Una sfida di oltre tremila anni, vinta meno di un secolo fa. Che ci ha lasciato capolavori d’urbanistica come Pomezia
“L’angolo più selvaggio e affascinante d’Europa”. Così Goethe descrisse le Paludi Pontine alla fine del 1700. Era il giudizio di un turista: oltre al pittoresco che attraeva i romantici c’era la realtà durissima di terre inospitali e infestate dalla malaria dove tuttavia la razza umana era sopravvissuta.
Pomezia sorge all’estremo lembo nord di queste paludi. Il nome riprende la mitica Suessa Pometia, antichissima città finora non identificata, che a sua volta potrebbe essere collegato alla dea Pomona e ai “pomi”, i frutti, segno della fertilità del suo suolo. Un suolo che è stato riconquistato all’acquitrino malarico col lavoro, iniziato nel 1928 e portato a termine in soli 10 anni. Il 25 aprile del 1938 Mussolini posò la prima pietra della futura città. Diciotto mesi dopo i primi coloni prendevano possesso di case e poderi: erano romagnoli, seguiti poi da trentini, ex sudditi asburgici provenienti dalla Bosnia. Le realizzazioni architettoniche e urbanistiche dell’impresa di Pomezia sono diverse. Al progetto lavora il gruppo 2PST: gli architetti Concezio Petrucci e Mario Tufaroli Luciano e gli ingegneri Emanuele Filiberto Paolini e Riccardo Silenzi, già progettisti della città di Aprilia. Molti gli edifici costruiti nei pochi mesi di pace fra la fondazione e la guerra: l’attuale Piazza Indipendenza con la Casa Comunale sulla quale domina la Torre Civica, distrutta durante la guerra e ricostruita sul progetto originario; la chiesa di San Benedetto Abate, con la facciata monumentale ornata dalle “Storie di San Benedetto” dello scultore Venanzo Crocetti; la Casa del Fascio e la sede delle Poste e Telegrafi. Alle spalle della Casa Comunale è collocato l’edificio della GIL (Gioventù italiana del littorio), composto da una scuola, un asilo e una palestra.

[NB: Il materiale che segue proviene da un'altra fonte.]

(* ===== verification/OpQueue.v ===== *)
(** * The agent's operation queue

    [beacon/internal/server/queue.go]: power commands wait in a bounded
    channel for a few workers, and every change of an operation is written to
    a journal (SQLite) from which the next process resumes.

    The map, the channel and the workers hold pointers to shared operations;
    the model keeps the memory ([oq_objs]) and the addresses.  A method that
    holds the mutex throughout is one step; [EnqueueCommandWithTTL],
    [processOp], [Start] and [Shutdown] release it, and their parts are
    separate steps ([world_step]) between which everything else may happen.

    A statement on the journal succeeds, fails, or takes effect and reports an
    error ([write]); the tables and their constraints are part of the
    statements.  Clock reads are arguments. *)
From Stdlib Require Import ZArith Lia.
From stdpp Require Import base gmap strings list fin_maps.
From coqutil Require Import Datatypes.RecordSettersUsingExistingGetters.
From S2P Require Import Prelude GoStrings GoSort.
Import RecordSetNotations1.
#[local] Open Scope string_scope.
#[local] Open Scope list_scope.
#[local] Open Scope Z_scope.
#[local] Open Scope go_scope.

(** ** Data *)

(* go: beacon/server/queue.go const:StatusPending *)
Definition StatusPending : string := "pending".
(* go: beacon/server/queue.go const:StatusRunning *)
Definition StatusRunning : string := "running".
(* go: beacon/server/queue.go const:StatusCompleted *)
Definition StatusCompleted : string := "completed".
(* go: beacon/server/queue.go const:StatusFailed *)
Definition StatusFailed : string := "failed".
(* go: beacon/server/queue.go const:StatusCancelled *)
Definition StatusCancelled : string := "cancelled".

(* go: beacon/server/queue.go const:ErrQueueFull *)
Definition ErrQueueFull : string := "operation queue is full".
(* go: beacon/server/queue.go const:ErrQueueStopped *)
Definition ErrQueueStopped : string := "operation queue is stopped".
(* go: beacon/server/queue.go const:ErrOperationNotFound *)
Definition ErrOperationNotFound : string := "operation not found".

(* go: beacon/server/queue.go type:Operation *)
Record Operation := mkOp {
  op_ID : string;
  op_CommandID : string;
  op_ServerID : string;
  op_Type : string;
  op_Status : string;
  op_Error : string;
  op_CreatedAt : Time;
  op_StartedAt : Time;
  op_CompletedAt : Time;
  op_TTL : Duration;
  op_Progress : string;
  op_ProgressPct : Z;
  op_ResultData : string;
  op_Acknowledged : bool
}.

(** A row of [beacon_operations]; [None] is NULL. *)
(* go: beacon/server/queue.go L111-114 *)
Record Row := mkRow {
  w_command_id : option string;
  w_server_id : string;
  w_type : string;
  w_status : string;
  w_error : string;
  w_created_at : Time;
  w_started_at : option Time;
  w_completed_at : option Time;
  w_ttl : option Z;
  w_progress : string;
  w_progress_pct : Z;
  w_result_data : string;
  w_acknowledged : Z
}.

Abbreviation Journal := (gmap string Row) (only parsing).
Abbreviation ptr := positive (only parsing).

(** [oq_db] is the open journal; a memory-only queue has none.  [oq_dbopen]
    says whether it has been closed; a closed database refuses statements. *)
(* go: beacon/server/queue.go type:OperationQueue *)
Record OperationQueue := mkOQ {
  oq_objs : gmap ptr Operation;
  oq_operations : gmap string ptr;
  oq_serverOps : gmap string (list string);
  oq_ch : list ptr;
  oq_concurrency : Z;
  oq_nextID : Z;
  oq_db : option Journal;
  oq_dbopen : bool;
  oq_started : bool;
  oq_closed : bool
}.

(** The capacity of the channel. *)
(* go: beacon/server/queue.go L144-145 *)
Definition channel_capacity : Z := 64.

(* go: beacon/server/queue.go func:newOperationQueue *)
Definition newOperationQueue (concurrency : Z) (db : option Journal) : OperationQueue :=
  let concurrency := if concurrency <? 1 then 1 else concurrency in
  let concurrency := if 4 <? concurrency then 4 else concurrency in
  mkOQ ∅ ∅ ∅ [] concurrency 0 db true false false.

(** ** The journal *)

(* go: beacon/server/queue.go func:nullTime *)
Definition nullTime (v : Time) : option Time := if v =? zeroTime then None else Some v.

(* go: beacon/server/queue.go func:ttlNanos *)
Definition ttlNanos (d : Duration) : option Z := if d <=? 0 then None else Some d.

Definition nullif_empty (s : string) : option string := if (s =? "")%string then None else Some s.

(** The values [persist] binds. *)
(* go: beacon/server/queue.go L537-551 *)
Definition row_of (op : Operation) : Row :=
  mkRow (nullif_empty (op_CommandID op)) (op_ServerID op) (op_Type op) (op_Status op) (op_Error op)
    (op_CreatedAt op) (nullTime (op_StartedAt op)) (nullTime (op_CompletedAt op)) (ttlNanos (op_TTL op))
    (op_Progress op) (op_ProgressPct op) (op_ResultData op) (if op_Acknowledged op then 1 else 0).

Definition taken (id : string) (c : option string) (t : Journal) : bool :=
  match c with
  | None => false
  | Some c => existsb (fun '(id', r) => negb (id' =? id)%string && bool_decide (w_command_id r = Some c))%bool
                (map_to_list t)
  end.

(** [INSERT ... ON CONFLICT(id) DO UPDATE]: a known ID updates the columns the
    statement names, a new one may collide with the unique command ID. *)
(* go: beacon/server/queue.go func:OperationQueue.persist *)
Definition upsert (op : Operation) (t : Journal) : result Journal :=
  let x := row_of op in
  match t !! op_ID op with
  | Some r =>
      Ok (<[op_ID op := mkRow (w_command_id r) (w_server_id r) (w_type r) (w_status x) (w_error x)
              (w_created_at r) (w_started_at x) (w_completed_at x) (w_ttl r)
              (w_progress x) (w_progress_pct x) (w_result_data x) (w_acknowledged x)]> t)
  | None =>
      if taken (op_ID op) (w_command_id x) t
      then Err "UNIQUE constraint failed: beacon_operations.command_id"
      else Ok (<[op_ID op := x]> t)
  end.

(** How one statement fares. *)
Inductive write := WOk | WFails (msg : string) | WTakesEffect (msg : string).

Definition persist (w : write) (op : Operation) (q : OperationQueue) : error * OperationQueue :=
  match oq_db q with
  | None => (None, q)
  | Some t =>
      if negb (oq_dbopen q) then (Some "sql: database is closed", q)
      else match w with
      | WFails msg => (Some msg, q)
      | _ =>
          match upsert op t with
          | Err msg => (Some msg, q)
          | Ok t => (match w with WTakesEffect msg => Some msg | _ => None end, q <| oq_db := Some t |>)
          end
      end
  end.

(** The row [DELETE ... WHERE id = ? AND status = 'pending'] removes. *)
Definition delete_pending (id : string) (t : Journal) : Journal :=
  match t !! id with
  | Some r => if (w_status r =? StatusPending)%string then delete id t else t
  | None => t
  end.

(** ** Shared operations *)

Definition get (q : OperationQueue) (id : string) : option (ptr * Operation) :=
  match oq_operations q !! id with
  | Some p => match oq_objs q !! p with Some op => Some (p, op) | None => None end
  | None => None
  end.

Definition put (p : ptr) (op : Operation) (q : OperationQueue) : OperationQueue :=
  q <| oq_objs := <[p := op]> (oq_objs q) |>.

(** Writes the object, then its row. *)
Definition put_persist (w : write) (p : ptr) (op : Operation) (q : OperationQueue)
    : error * OperationQueue := persist w op (put p op q).

(** The registered operations. *)
Definition registered (q : OperationQueue) : list (ptr * Operation) :=
  omap (fun '(_, p) => (fun op => (p, op)) <$> oq_objs q !! p) (map_to_list (oq_operations q)).

(** ** Methods that hold the mutex throughout *)

(* go: beacon/server/queue.go func:OperationQueue.SetProgress *)
Definition SetProgress (w : write) (id progress : string) (pct : Z) (q : OperationQueue)
    : error * OperationQueue :=
  match get q id with
  | None => (Some ErrOperationNotFound, q)
  | Some (p, op) => put_persist w p (op <| op_Progress := progress |> <| op_ProgressPct := pct |>) q
  end.

(* go: beacon/server/queue.go func:OperationQueue.SetError *)
Definition SetError (w : write) (id errMsg : string) (now : Time) (q : OperationQueue)
    : error * OperationQueue :=
  match get q id with
  | None => (Some ErrOperationNotFound, q)
  | Some (p, op) =>
      put_persist w p
        (op <| op_Error := errMsg |> <| op_Status := StatusFailed |> <| op_CompletedAt := now |>) q
  end.

(* go: beacon/server/queue.go func:OperationQueue.AckCommand *)
Definition AckCommand (w : write) (id : string) (q : OperationQueue) : error * OperationQueue :=
  match get q id with
  | None => (Some ErrOperationNotFound, q)
  | Some (p, op) =>
      if negb (op_Status op =? StatusPending)%string && negb (op_Status op =? StatusRunning)%string
      then (Some (cat ["cannot ack operation in state "; op_Status op]), q)
      else put_persist w p (op <| op_Acknowledged := true |>) q
  end.

(* go: beacon/server/queue.go func:OperationQueue.SetResult *)
Definition SetResult (w : write) (id resultData : string) (q : OperationQueue)
    : error * OperationQueue :=
  match get q id with
  | None => (Some ErrOperationNotFound, q)
  | Some (p, op) => put_persist w p (op <| op_ResultData := resultData |>) q
  end.

Definition is_expired (now : Time) (op : Operation) : bool :=
  (0 <? op_TTL op) && (op_TTL op <? time_sub now (op_CreatedAt op)).

Definition expire (now : Time) (op : Operation) : Operation :=
  op <| op_Status := StatusFailed |> <| op_Error := "command expired" |> <| op_CompletedAt := now |>.

(** A sweep over the operations: [f] rewrites those it returns [Some] for, and
    each rewritten one is journaled; failures are only logged. *)
Definition sweep_one (w : string -> write) (f : Operation -> option Operation)
    (acc : Z * OperationQueue) (e : string * ptr) : Z * OperationQueue :=
  match oq_objs (snd acc) !! snd e with
  | Some op =>
      match f op with
      | Some op' => (fst acc + 1, snd (put_persist (w (op_ID op)) (snd e) op' (snd acc)))
      | None => acc
      end
  | None => acc
  end.

Definition sweep (w : string -> write) (f : Operation -> option Operation) (q : OperationQueue)
    : Z * OperationQueue :=
  foldl (sweep_one w f) (0, q) (map_to_list (oq_operations q)).

(* go: beacon/server/queue.go func:OperationQueue.ExpireExpired *)
Definition ExpireExpired (w : string -> write) (now : Time) (q : OperationQueue) : Z * OperationQueue :=
  sweep w (fun op =>
    if (op_Status op =? StatusPending)%string && is_expired now op
    then Some (expire now op) else None) q.

(* go: beacon/server/queue.go func:OperationQueue.ServersWithPending *)
Definition ServersWithPending (q : OperationQueue) : gset string :=
  list_to_set (map (fun '(_, op) => op_ServerID op)
    (filter (fun '(_, op) => op_Status op = StatusPending) (registered q))).

(* go: beacon/server/queue.go func:OperationQueue.GetStatus *)
Definition GetStatus (id : string) (q : OperationQueue) : result Operation :=
  match get q id with Some (_, op) => Ok op | None => Err ErrOperationNotFound end.

(* go: beacon/server/queue.go func:OperationQueue.ListByServer *)
Definition ListByServer (server : string) (q : OperationQueue) : list Operation :=
  omap (fun id => snd <$> get q id) (default [] (oq_serverOps q !! server)).

(* go: beacon/server/queue.go func:OperationQueue.ListPendingByServer *)
Definition ListPendingByServer (server : string) (q : OperationQueue) : list Operation :=
  filter (fun op => op_Status op = StatusPending) (ListByServer server q).

(** ** Enqueueing *)

(** The operation a command ID already names, if any.  Go looks through the
    map in no particular order; the IDs of registered commands are distinct
    ([oq_ok]), so there is at most one to find. *)
Definition find_command (commandID : string) (q : OperationQueue) : option Operation :=
  (fun e => snd (snd e)) <$> list_find (fun e => op_CommandID (snd e) = commandID) (registered q).

Inductive registration :=
| Answered (r : result Operation)
| Registered (p : ptr) (op : Operation).

Definition take_last (l : list string) : list string := take (length l - 1) l.

(** [EnqueueCommandWithTTL] until it releases the mutex.  [uuid] is the fresh
    UUID, [now] the clock. *)
(* go: beacon/server/queue.go L402-444 *)
Definition enqueue_register (w : write) (commandID serverID typ : string) (ttl : Duration)
    (uuid : string) (now : Time) (q : OperationQueue) : registration * OperationQueue :=
  if oq_closed q then (Answered (Err ErrQueueStopped), q)
  else
    match (if (commandID =? "")%string then None else find_command commandID q) with
    | Some existing =>
        if negb (op_ServerID existing =? serverID)%string
        then (Answered (Err (cat ["command "; commandID; " already refers to server ";
                                  op_ServerID existing; ", not "; serverID])), q)
        else (Answered (Ok existing), q)
    | None =>
        let q := q <| oq_nextID := oq_nextID q +i 1 |> in
        let id := match oq_db q with None => cat ["op-"; itoa (oq_nextID q)] | Some _ => uuid end in
        let op := mkOp id commandID serverID typ StatusPending "" now zeroTime zeroTime ttl "" 0 "" false in
        let p := fresh (dom (oq_objs q)) in
        let ids := default [] (oq_serverOps q !! serverID) ++ [id] in
        let q := put p op q <| oq_operations := <[id := p]> (oq_operations q) |>
                            <| oq_serverOps := <[serverID := ids]> (oq_serverOps q) |> in
        match persist w op q with
        | (Some err, q) =>
            (Answered (Err err),
             q <| oq_operations := delete id (oq_operations q) |>
               <| oq_serverOps := <[serverID := take_last ids]> (oq_serverOps q) |>)
        | (None, q) => (Registered p op, q)
        end
    end.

La bonifica delle paludi che partono da Piombino e finiscono al Circeo era un debito d’onore lasciato da tutti gli antenati dell’Italia: il primo colono, Enea. Poi Volsci, Romani, Ostrogoti fino alla Chiesa e al regno unitario. Vincere questa sfida era un’impresa che era sfuggita persino a imperatori e papi. Con tutte le ricadute di immagine che un simile successo avrebbe comportato – e difatti comportò. Inoltre avrebbe significato una realizzazione rivoluzionaria: il Regime avrebbe dato la terra ai lavoratori. Ma non espropriandola con la forza ad altri italiani (anche se vaste aree delle bonifiche erano terre delle famiglie nobili, che furono obbligate a cederle al demanio dietro compensi poco più che simbolici). La terra sarebbe stata conquistata alla natura selvaggia e ostile. La bonifica sarebbe stata dunque il segno di una rivoluzione unica ed originale, la prima che non avrebbe messo gli uomini l’uno contro l’altro secondo una logica di classe, bensì li avrebbe accordati con un obbiettivo comune secondo una logica organicistica. Questo sarebbe stato anche il primo passo di quella ingegneria sociale che il Fascismo tentò invano di realizzare – stroncato dalla guerra – e che nelle intenzioni doveva creare una società nuova, sostenibile, rurale e giusta.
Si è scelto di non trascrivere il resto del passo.